■ EXERCISE BRIEF
Scan the data, and whenever a line contains "apply", copy it.

------------------------------------------------------------

(* ===== verification/Join.v ===== *)
(** * Join: how a node becomes a member, end to end.

    The invitation link of the admin, the redemption (api/redeem.go), the
    configuration written from it (cmd/mesh), the start of the service
    (pkg/mesh) and the registration are run against the server of
    AdminServer over the wire of EndToEnd. *)
From Stdlib Require Import Ascii String.
From S2P Require Import Prelude GoStrings Json Api JsonKV AllowList MagicLink Auth Mux UrlPath AdminServer.
From S2P Require Import AdminAccess AdminRegistry AdminInvites ModelDex JsonClient ApiClient.
From S2P Require Import EndToEnd Proxy Config Streams Service.

(** ** The commands (cmd/mesh/app_join.go, app_proxy.go) *)

Section Commands.
Context {W K : Type} (rt : Doer W).
Context `{!YamlText} `{!JsonText} `{!TimeText} `{!NewRequestText} `{!URLText} `{!Libp2pText} `{!MapOrder}.
(** The key of the node, and the id of a key. *)
Context (load_key : prog W (result error K)) (peer_id : K → result error string).
(** config.yaml: [None] when there is no such file. *)
Context (read : prog W (option (result error string))) (write : string → prog W (option error)).
(** What NewService needs of the host. *)
Context (new_host : K → list AddrInfo → bool → list string → prog W (result error string)).
Context (close_host : prog W ()) (connect_relay : AddrInfo → prog W (option error)).
Context (found : result error AddressDiscovery) (hostname : string).
(** What NewProxy needs: the time and the models of the providers. *)
Context (now : Z) (up : Provider → Upstream).

(** The confirmation of the user: an answer, an aborted form, or an error. *)
Inductive confirm : Type := Answered (yes : bool) | FormAborted | FormFailed (e : error).

(** existingJoinConfig: the configuration to keep and whether to go on. *)
Definition existingJoinConfig (form : confirm) : prog W (result error (option Config * bool)) :=
  let* file := read in
  Ret (match file with
       | None => Ok (None, true)
       | Some file =>
           match LoadConfig hostname file with
           | Err e => Err (OtherError ("load config.yaml: " +:+ error_string e))
           | Ok cfg =>
               match form with
               | FormAborted => Ok (None, false)
               | FormFailed e => Err e
               | Answered yes => Ok (if yes then (Some cfg, true) else (None, false))
               end
           end
       end).

(** runProxy, up to RunInterruptible: the service and the proxy that run. *)
Definition runProxy (seed : nat) (c : Config) : prog W (exits (Service * Proxy)) :=
  let* service := NewService rt load_key peer_id new_host close_host connect_relay found seed c.(cf_Mesh) in
  match service with
  | Exited msg => Ret (Exited msg)
  | Returned (Err e) =>
      Ret (Exited ("Could not initialize mesh err:" +:+ error_string e +:+ str1 newline))
  | Returned (Ok service) =>
      let* file := read in
      let text := match file with Some f => f | None => Err (OtherError "no such file") end in
      Ret (Returned (service, attachAdminController c
        (NewProxy service.(sv_node) c.(Providers) now up text)))
  end.

(** runJoin: an error, nothing when the user stopped, or what runProxy runs. *)
Definition runJoin (seed : nat) (prog_name : string) (args : list string) (form : confirm)
    : prog W (exits (result error (option (Service * Proxy)))) :=
  let done_ r := Ret (Returned r) in
  match args with
  | [link] =>
    if bool_decide (trim_space link = "")
    then done_ (Err (OtherError ("usage: " +:+ prog_name +:+ " join <invite-url>")))
    else
      let* existing := existingJoinConfig form in
      match existing with
      | Err e => done_ (Err e)
      | Ok (_, false) => done_ (Ok None)
      | Ok (existing, true) =>
          let* err := joinWithInvite rt load_key peer_id write hostname (trim_space link) existing in
          match err with
          | Some e => done_ (Err e)
          | None =>
              let* file := read in
              match MustLoadConfig hostname
                      (match file with Some f => f | None => Err (OtherError "no such file") end) with
              | Err msg => Ret (Exited msg)
              | Ok c =>
                  let* running := runProxy seed c in
                  Ret (match running with
                       | Exited msg => Exited msg
                       | Returned sp => Returned (Ok (Some sp))
                       end)
              end
          end
      end
  | _ => done_ (Err (OtherError ("usage: " +:+ prog_name +:+ " join <invite-url>")))
  end.
End Commands.

(** ** A node and its server *)

(** The configuration file of the node, the number of requests it has made,
    and the server; every request meets its own clock and randomness. *)
Record node_world (DB : Type) := {
  nw_file : option string; nw_calls : nat; nw_server : Server DB }.
Arguments nw_file {DB}.
Arguments nw_calls {DB}.
Arguments nw_server {DB}.

Section Join.
Context {DB : Type} `{!Badger DB} `{!JsonText} `{!TimeText} `{!Aead} `{!Hashes} `{!MapOrder}
  `{!NewRequestText} `{!URLText} `{!Libp2pText} `{!BadgerLaws DB}.
Implicit Types (s : Server DB) (env : Env).

Definition node_doer (base : string) (envs : nat → Env) : Doer (node_world DB) := λ req,
  let* n := atomically (λ w, ({| nw_file := nw_file w; nw_calls := S (nw_calls w);
                                 nw_server := nw_server w |}, nw_calls w)) in
  zoom nw_server (λ s w, {| nw_file := nw_file w; nw_calls := nw_calls w; nw_server := s |})
    (server_doer base (envs n) req).
Definition read_config : prog (node_world DB) (option (result error string)) :=
  atomically (λ w, (w, Ok <$> nw_file w)).
Definition write_config (text : string) : prog (node_world DB) (option error) :=
  atomically (λ w, ({| nw_file := Some text; nw_calls := nw_calls w; nw_server := nw_server w |}, None)).

(** The world after one more request that left the server at [s]. *)
Definition called (s : Server DB) (w : node_world DB) : node_world DB :=
  {| nw_file := nw_file w; nw_calls := S (nw_calls w); nw_server := s |}.

(** ** Routes *)

Lemma route_redeem id :
  id ≠ "" → route (routes (DB := DB)) "POST" ["api"; "v1"; "redeem"; id]
    = Some (handle adminRedeemInviteLink, [("id", id)]).
Proof. intros Hid. destruct id as [|c id]; [done|]. find_route. Qed.
Lemma route_login :
  route (routes (DB := DB)) "POST" ["api"; "v1"; "login"] = Some (handle apiNodeLogin, []).
Proof. find_route. Qed.
Lemma route_relay :
  route (routes (DB := DB)) "GET" ["api"; "v1"; "relay"] = Some (authenticated apiRelayGet, []).
Proof. find_route. Qed.

Lemma redeem_path id : plain_segment id = true →
  clean_segments ("/api/v1/redeem/" +:+ id) = Some ["api"; "v1"; "redeem"; id].
Proof.
  intros Hid. change ("/api/v1/redeem/" +:+ id) with (path_of ["api"; "v1"; "redeem"; id]).
  apply clean_segments_plain; [done|]. by repeat constructor.
Qed.

(** ** Redeeming over the wire *)

(** The link is the one of the invitation [id] below the address [base]. *)
Definition link_of (base id link : string) : Prop :=
  ∃ u, url_parse (invite_url_text link) = Ok u ∧ u.(u_Scheme) ≠ "" ∧ u.(u_Host) ≠ "" ∧ u.(u_Path) ≠ "" ∧
    u.(u_Scheme) +:+ "://" +:+ u.(u_Host) = base ∧
    u.(u_EscapedPath) = "/api/v1/redeem/" +:+ id ∧ u.(u_RawQuery) = "".

(** The server holds the invitation, and its clock allows it. *)
Definition invited env s (id : string) (invite : inviteSecret) : Prop :=
  healthy s.(kv) ∧ Get dec_invite invite_zero (inviteKVKey "default" id) s.(kv) = Ok invite ∧
  ¬ expired (env.(now) 0) invite.

(** What the handler draws to make the secret and its hash. *)
Definition draws env (secret hash : string) : Prop :=
  newNodeLoginSecret (env.(rand) 0) = Ok secret ∧ hashLoginSecret (env.(rand) 1) secret = Ok hash.

Lemma secret_utf8 env secret hash : draws env secret hash → utf8_ok secret = true.
Proof.
  intros [Hs _]. unfold newNodeLoginSecret in Hs. destruct (rand env 0); [|done].
  injection Hs as <-. apply hex_encode_utf8.
Qed.

Definition redeemed (invite : inviteSecret) (secret url : string) : RedeemInviteResponse :=
  {| rr_MeshId := invite.(MeshId); rr_MeshSecret := secret; rr_MeshServer := url |}.

Lemma dec_redeem_reply invite secret url :
  dec_redeem_resp (redeem_reply invite secret url)
    {| rr_MeshId := ""; rr_MeshSecret := ""; rr_MeshServer := "" |} = (redeemed invite secret url, true).
Proof. unfold dec_redeem_resp, redeem_reply. by decode_obj. Qed.

Lemma run_redeem_call env base id link (node : PeerNode) invite secret hash s :
  link_of base id link → new_request_err "POST" (base +:+ "/api/v1/redeem/" +:+ id) = None →
  plain_segment id = true → node.(ID) ≠ "" → node_utf8 node = true → node_ok node = true →
  invited env s id invite → draws env secret hash → record_fits env invite node hash →
  utf8_ok invite.(MeshId) = true → utf8_ok s.(advertiseURL) = true →
  ∃ s', run (RedeemInvite (server_doer base env) link node) s
          = (s', Ok (redeemed invite secret s.(advertiseURL))) ∧
    healthy s'.(kv) ∧ s'.(acl).(allow) = <[node.(ID) := ()]> s.(acl).(allow) ∧
    s' = with_kv s'.(kv) (with_acl s'.(acl) s) ∧
    contents s'.(kv) !! meshNodeKVKey invite.(MeshId) node.(ID)
      = Some (json_print (enc_mn (redeem_record env invite node hash))).
Proof.
  intros (u & Hu & Hsch & Hhost & Hpath & Hbase & Hesc & Hq) Hnew Hplain Hnode Hutf8 Hok
    (Hh & Hget & Hexp) Hdraws Hfits Hmesh Hurl. pose proof (plain_segment_ne _ Hplain) as Hid.
  set (ctx := rpc_of {| rq_method := "POST"; rq_path := ["api"; "v1"; "redeem"; id];
    rq_authorization := ""; rq_body := b ← json_print <$> Some (enc_redeem node); json_first b |}
    [("id", id)] None).
  assert (json_utf8 (enc_redeem node) = true) as Henc.
  { unfold node_utf8 in Hutf8. rewrite andb_true_iff in Hutf8. destruct Hutf8 as [Hi Hn].
    unfold enc_redeem, enc_node. cbn [json_utf8 forallb fst snd]. by rewrite Hi, Hn, time_print_utf8. }
  assert (redeem_input env ctx invite node secret hash) as Hin.
  { destruct Hdraws as [Hs Hhash]. split; try done.
    unfold GetObject, ctx. cbn [rpc_body rpc_of rq_body mbind option_bind fmap option_fmap option_map].
    rewrite json_first_print by done. by rewrite dec_redeem_enc. }
  assert (ctx.(PathVar) "id" = id) as Hpv by done.
  destruct (run_redeem_rest env ctx (inviteKVKey "default" id) invite node secret hash s Hh
    (Get_key_ok _ _ _ _ _ Hh Hget) Hexp Hin)
    as (s' & Hrun & Hh' & Hallow & Hs' & _ & _ & Hc).
  pose proof (run_redeem env ctx s) as Hredeem. cbv zeta in Hredeem. rewrite Hpv, Hget, Hrun in Hredeem.
  specialize (Hredeem Hid).
  exists s'. split; [|split_and!; try done].
  - unfold RedeemInvite. rewrite (bool_decide_false _ Hnode). unfold parseInviteURL. rewrite Hu.
    rewrite bool_decide_false by naive_solver. rewrite Hbase, Hesc, Hq. cbn [bool_decide].
    rewrite bool_decide_false by (by intros []). rewrite append_nil_r, run_bind. unfold Client_Post.
    erewrite (run_Client_Do base env _ _ _ ["api"; "v1"; "redeem"; id]); [|done|done|by apply redeem_path|].
    2: { unfold ServeHTTP. cbn [rq_method rq_path].
         rewrite route_redeem by done. unfold handle. rewrite run_bind. change (rpc_of _ _ _) with ctx.
         rewrite Hredeem. reflexivity. }
    cbn [respond r_status r_body]. rewrite bool_decide_false by (intros Hne; by apply Hne).
    change (wire_body _) with (wire_body (BJson (redeem_reply invite secret s.(advertiseURL)))).
    rewrite unmarshal_wire; [by rewrite dec_redeem_reply|]. unfold redeem_reply.
    cbn [json_utf8 forallb fst snd]. by rewrite Hmesh, Hurl, (secret_utf8 _ _ _ Hdraws).
  - rewrite Hc. destruct (OneTime invite); simpl;
      rewrite ?lookup_delete_ne by apply invite_mesh_keys_differ; by rewrite lookup_insert_eq.
Qed.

------------------------------------------------------------

■ RESPONSE BELOW
  apply clean_segments_plain; [done|]. by repeat constructor.
  injection Hs as <-. apply hex_encode_utf8.
    erewrite (run_Client_Do base env _ _ _ ["api"; "v1"; "redeem"; id]); [|done|done|by apply redeem_path|].
    cbn [respond r_status r_body]. rewrite bool_decide_false by (intros Hne; by apply Hne).
      rewrite ?lookup_delete_ne by apply invite_mesh_keys_differ; by rewrite lookup_insert_eq.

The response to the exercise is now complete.